Autosomal recessive congenital ichthyosis (ARCI) represents a heterogeneous group of rare disorders of cornification with 3 major subtypes: harlequin ichthyosis (HI), lamellar ichthyosis (LI) and ...congenital ichthyosiform erythroderma (CIE). A 4th subtype has also been proposed: pleomorphic ichthyosis (PI), characterized by marked skin changes at birth and subsequently mild symptoms. In nationwide screenings of suspected cases of ARCI in Denmark and Sweden, we identified 132 patients (age range 0.1-86 years) classified as HI (n = 7), LI (n = 70), CIE (n = 17) and PI (n = 38). At birth, a collodion membrane or similar severe hyperkeratosis was reported in almost all patients with HI and LI, and in nearly half of patients with CIE and PI. Persistent ectropion was more common in HI (85%) and LI (57%), than in CIE (35%) and PI (5%). Anhidrosis was a frequent problem in all 4 groups (58-100%). A scoring (0-4) of ichthyosis/ery-thema past infancy showed widely different mean values in the subgroups: HI (3.2/3.1), LI (2.4/0.6), CIE (1.8/1.6), PI (1.1/0.3).
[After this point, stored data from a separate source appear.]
Record Resource := mkResource {
  rtype : string; rname : string; rargs : list (string * input);
  protected : bool; dependsOn : list urn; ignoreChanges : list string
}.
Definition urn_of (r : Resource) : urn := (rtype r, rname r).

Inductive ResourceOption :=
| Protect (b : bool)
| DependsOn (l : list urn)
| IgnoreChanges (l : list string).

Definition with_option (r : Resource) (o : ResourceOption) : Resource :=
  let '(mkResource t n a p d i) := r in
  match o with
  | Protect b => mkResource t n a b d i
  | DependsOn l => mkResource t n a p (d ++ l) i
  | IgnoreChanges l => mkResource t n a p d (i ++ l)
  end.

(** What a run has declared. *)
Record Context := mkContext { resources : list Resource; exports : gmap string input }.
Definition empty_context : Context := mkContext [] ∅.

(** Fields that the code leaves out, or sets when a condition holds. *)
Definition if_set (b : bool) (l : list (string * input)) : list (string * input) := if b then l else [].
(** [m[k] = v] *)
Fixpoint set_key (k : string) (v : input) (l : list (string * input)) : list (string * input) :=
  match l with
  | [] => [(k, v)]
  | (k', v') :: l => if bool_decide (k' = k) then (k, v) :: l else (k', v') :: set_key k v l
  end.
(** A map of texts; its order does not matter. *)
Definition StringMap (m : gmap string string) : input := Args (prod_map id Str <$> map_to_list m).
Definition StringArray (l : list string) : input := Array (Str <$> l).

Section engine.
Context (refuse : Context → Resource → option error).

(** [NewX(ctx, name, &XArgs{...}, opts...)] *)
Definition NewResource (t name : string) (args : list (string * input)) (opts : list ResourceOption)
  : go Context (error + urn) :=
  let r := fold_left with_option opts (mkResource t name args false [] []) in
  does (λ c, match refuse c r with
             | Some err => (inl err, c)
             | None => (inr (urn_of r), mkContext (resources c ++ [r]) (exports c))
             end).
(** The part of [Apply] that decides. *)
Definition build_plan : go Context (error + plan.Plan) :=
  parent ← Require cfg "parent";
  rootFolder ← Require cfg "rootFolder";
  let tierName := Get cfg "tier" in
  wrapping "governance: "
    (s ←? mret (folders.ParseScope parent);
     let orgID := if scope.SupportsOrgExport s then folders.OrgID parent else "" in
     if bool_decide (tierName = "starter") then mret (as_result (plan.NewStarter s parent rootFolder orgID))
     else if bool_decide (tierName = "enterprise") then enterprisePlan parent rootFolder orgID
     else children ← RequireObject "environments" environments;
          mret (as_result (plan.NewStandard s parent rootFolder children orgID))).

(** The tag keys in the order of their names. *)
Definition export_tags (tagOutputs : tagkeys.Outputs) (k : go Context (error + unit)) : go Context (error + unit) :=
  export_all ((λ name, (exports.TagKeyID name, default (Str "") (tagOutputs !! name))) <$>
              invariant.sort_Strings (map_to_list tagOutputs).*1) k.

Definition Apply : go Context (error + unit) :=
  p ←? build_plan;
  folderOutputs ←? wrapping "governance: " (folders.Apply refuse (plan.Hierarchy p) []);
  tagOutputs ←? (if scope.SupportsClassification (plan.plan_Scope p) && negb (bool_decide (plan.Dimensions p = []))
                 then wrapping "governance: " (tagkeys.Apply refuse (plan.OrgID p) (plan.Dimensions p) [])
                 else succeed ∅);
  export_tags tagOutputs
    (export_all
       (if_set (negb (bool_decide (plan.BillingAccount p = "")))
          [(exports.BillingAccount, Str (plan.BillingAccount p))] ++
        [(exports.RootFolderID, folders.RootFolderID folderOutputs);
         (exports.FolderIDs, Args (folders.FolderIDs folderOutputs))] ++
        if_set (scope.SupportsOrgExport (plan.plan_Scope p)) [(exports.OrgID, Str (plan.OrgID p))])
       (succeed tt)).
End program.

(** A misspelt tier is taken for standard. *)
Example misspelt_tier :
  let cfg k := if bool_decide (k = "parent") then Some "folders/1"
               else if bool_decide (k = "rootFolder") then Some "root"
               else if bool_decide (k = "tier") then Some "Enterprise" else None in
  (build_plan cfg (Present ["dev"]) Missing empty_context).1 =
    Returned (inr (plan.mkPlan plan.Standard scope.Container (hierarchy.mkConfig "folders/1" "root" ["dev"]) [] "" "")).
Proof. reflexivity. Qed.

End governance.

Module delivery.
Import pulumi values stack placement.

Definition defaultConnectionName : string := "github".

Record TriggerConfig := mkTrigger {
  t_Name : string; TagPattern : string; ConfigFile : string; RequireApproval : bool;
  Substitutions : gmap string string
}.
Record RepoConfig := mkRepo { r_Name : string; RemoteURI : string; Triggers : list TriggerConfig }.

(** What precedes the last occurrence of a text ([strings.LastIndex] and a slice). *)
Fixpoint before_last (sub s : string) : option string :=
  match (match s with String c s' => String c <$> before_last sub s' | EmptyString => None end) with
  | Some b => Some b
  | None => if has_prefix sub s then Some "" else None
  end.

Definition APIs : list string :=
  ["cloudbuild.googleapis.com"; "artifactregistry.googleapis.com"; "secretmanager.googleapis.com";
   "iam.googleapis.com"; "compute.googleapis.com"].

Section program.
Context (refuse : Context → Resource → option error) (stacks : string → StackReference)
  (cfg : string → option string)
  (** [cfg.GetInt "githubAppInstallationId"] and the objects under their keys. *)
  (githubAppInstallationId : Z) (repositories : object (list RepoConfig))
  (consumerWorkloadStacks : object (list string)).

Section project.
Context (region : string) (project : projects.Outputs).
Let projectID := projects.ProjectID project.
Let projectNumber := projects.ProjectNumber project.

Definition applyBuildWriterGrants (arOutputs : registries.Outputs) : go Context (error + unit) :=
  let buildSA := Get cfg "buildServiceAccount" in
  if negb (bool_decide (buildSA = ""))
  then wrapping "build writer grant: "
         (registries.GrantWriter refuse "build-ar-writer" projectID region (registries.Name arOutputs)
            (Str ("serviceAccount:" +:+ buildSA)))
  else
    _ ←? wrapping "build writer grant: "
      (registries.GrantWriter refuse "build-ar-writer" projectID region (registries.Name arOutputs)
         (Sprintf [Str "serviceAccount:"; projectNumber; Str "@cloudbuild.gserviceaccount.com"]));
    wrapping "compute build writer grant: "
      (registries.GrantWriter refuse "build-ar-writer-compute" projectID region (registries.Name arOutputs)
         (Sprintf [Str "serviceAccount:"; projectNumber; Str "-compute@developer.gserviceaccount.com"])).

Definition applyRegistry : go Context (error + registries.Outputs) :=
  arID ← Require cfg "registryId";
  let arDesc := or_default (Get cfg "registryDescription") "Container images" in
  arOutputs ←? wrapping "registry: "
    (registries.Apply refuse projectID (registries.mkConfig arID arDesc "DOCKER" region) [] []);
  _ ←? applyBuildWriterGrants arOutputs;
  succeed arOutputs.

Definition applySecretAccessor (oauthSecret : string) : go Context (error + unit) :=
  let secretID := default oauthSecret (before_last "/versions/" oauthSecret) in
  _ ←? wrapping "oauth secret accessor: "
    (NewResource refuse "secretmanager.SecretIamMember" "github-oauth-secret-accessor"
       [("Project", projectID); ("SecretId", Str secretID); ("Role", Str "roles/secretmanager.secretAccessor");
        ("Member", Sprintf [Str "serviceAccount:"; projectNumber; Str "-compute@developer.gserviceaccount.com"])]
       []);
  succeed tt.

Definition applyRepos (connectionName : input) : go Context (error + unit) :=
  repos ←? mret (optionalObject [] "repositories" repositories);
  let triggerSA :=
    Sprintf [Str "projects/"; projectID; Str "/serviceAccounts/"; projectNumber;
             Str "-compute@developer.gserviceaccount.com"] in
  all_of (λ repo,
    repoID ←? wrapping ("link repo " +:+ r_Name repo +:+ ": ")
      (connections.LinkRepo refuse projectID connectionName region
         (connections.mkRepoLink (r_Name repo) (RemoteURI repo)));
    all_of (λ t,
      wrapping ("trigger " +:+ t_Name t +:+ ": ")
        (triggers.Apply refuse projectID region repoID triggerSA
           (triggers.mkConfig (t_Name t) (TagPattern t) (ConfigFile t) (Substitutions t) (RequireApproval t)) []))
      (Triggers repo)) repos.

(** Whether the program ends here, with guidance for the operator. *)
Definition applyGitHub (arOutputs : registries.Outputs) : go Context (error + bool) :=
  let connectionName := or_default (Get cfg "githubConnectionName") defaultConnectionName in
  let oauthSecret := Get cfg "githubOAuthSecretVersion" in
  if (githubAppInstallationId =? 0) || bool_decide (oauthSecret = "")
  then export_all
         [("nextStep", Str ("GitHub connection not configured — set githubAppInstallationId and " +:+
                            "githubOAuthSecretVersion"));
          ("projectId", projectID); ("dockerRepoId", registries.RepositoryID arOutputs)] (succeed true)
  else
    connection ←? wrapping "github connection: "
      (connections.Apply refuse projectID
         (connections.mkConfig connectionName "github" region githubAppInstallationId oauthSecret) []);
    _ ←? applySecretAccessor oauthSecret;
    _ ←? applyRepos connection;
    succeed false.

Definition applyConsumerGrants (arOutputs : registries.Outputs) : go Context (error + unit) :=
  consumers ←? mret (optionalObject [] "consumerWorkloadStacks" consumerWorkloadStacks);
  all_of (λ '(i, stackRef),
    _ ←? wrapping ("workload stack ref " +:+ stackRef +:+ ": ") (NewStackReference refuse stacks stackRef);
    let member := Sprintf [Str "serviceAccount:service-"; StackString stackRef "computeProjectNumber";
                           Str "@serverless-robot-prod.iam.gserviceaccount.com"] in
    wrapping ("consumer grant " +:+ itoa (Z.of_nat i) +:+ ": ")
      (registries.GrantReader refuse ("ar-consumer-" +:+ itoa (Z.of_nat i)) projectID region
         (registries.Name arOutputs) member)) (imap pair consumers).
End project.

Definition Apply (params : option Params) : go Context (error + unit) :=
  projectName ← Require cfg "projectName";
  let region := or_default (Get cfg "region") defaultRegion in
  place ← delivery_resolvePlacement cfg (NewStackReference refuse stacks) params;
  project ←? wrapping "delivery project: "
    (projects.Apply refuse (projects.mkConfig projectName (folderID place) (billingAccount place) APIs) []);
  arOutputs ←? applyRegistry region project;
  stop ←? applyGitHub region project arOutputs;
  if stop : bool then succeed tt
  else
    _ ←? applyConsumerGrants region project arOutputs;
    export_all [("projectId", projects.ProjectID project);
                ("dockerRepoId", registries.RepositoryID arOutputs)] (succeed tt).
End program.

End delivery.

Module finops.
Import pulumi values stack placement.

Definition defaultCurrency : string := "EUR".
Definition APIs : list string :=
  ["bigquery.googleapis.com"; "monitoring.googleapis.com"; "billingbudgets.googleapis.com"].
(** 0.50, 0.75, 0.90, 1.00: a quotient rounds to the nearest float, as the constant does. *)
Definition hundredths (n : Z) : float64 := SFdiv prec emax (of_int n) (of_int 100).
Definition default_thresholds : list float64 := [hundredths 50; hundredths 75; hundredths 90; hundredths 100].

Section program.
Context (refuse : Context → Resource → option error) (stacks : string → StackReference)
  (cfg : string → option string)
  (monthlyBudget : object Z) (alertEmails : object (list string)) (thresholds : object (list float64)).

Definition applyBudget (projectName : string) (place : placement) (projectID : input) : go Context (error + unit) :=
  monthlyBudget ← RequireObject "monthlyBudget" monthlyBudget;
  let currency := or_default (Get cfg "currency") defaultCurrency in
  alertEmails ← RequireObject "alertEmails" alertEmails;
  customThresholds ←? mret (optionalObject [] "thresholds" thresholds);
  let thresholds := if bool_decide (length customThresholds = 0%nat) then default_thresholds
                    else customThresholds in
  let budgetCfg :=
    budgets.mkConfig (projectName +:+ ": " +:+ itoa monthlyBudget +:+ " " +:+ currency +:+ "/month")
      monthlyBudget currency (billingAccount place) ("organizations/" +:+ orgID place) thresholds alertEmails in
  wrapping "budget: " (budgets.Apply refuse projectID budgetCfg []).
Novel or recurrent mutations were found in 113 patients: TGM1 (n = 56), NIPAL4 (n = 15), ALOX12B (n = 15), ABCA12 (n = 8), ALOXE3 (n = 9), SLC27A4 (n = 5), CYP4F22 (n = 3), PNPLA1 (n = 1) and ABHD5 (n = 1). In conclusion, by performing a deep phenotyping and gene screening, ARCI can be definitely diagnosed in 85% of cases in Scandinavia, with a prevalence of 1:100,000 and > 8 different aetiologies.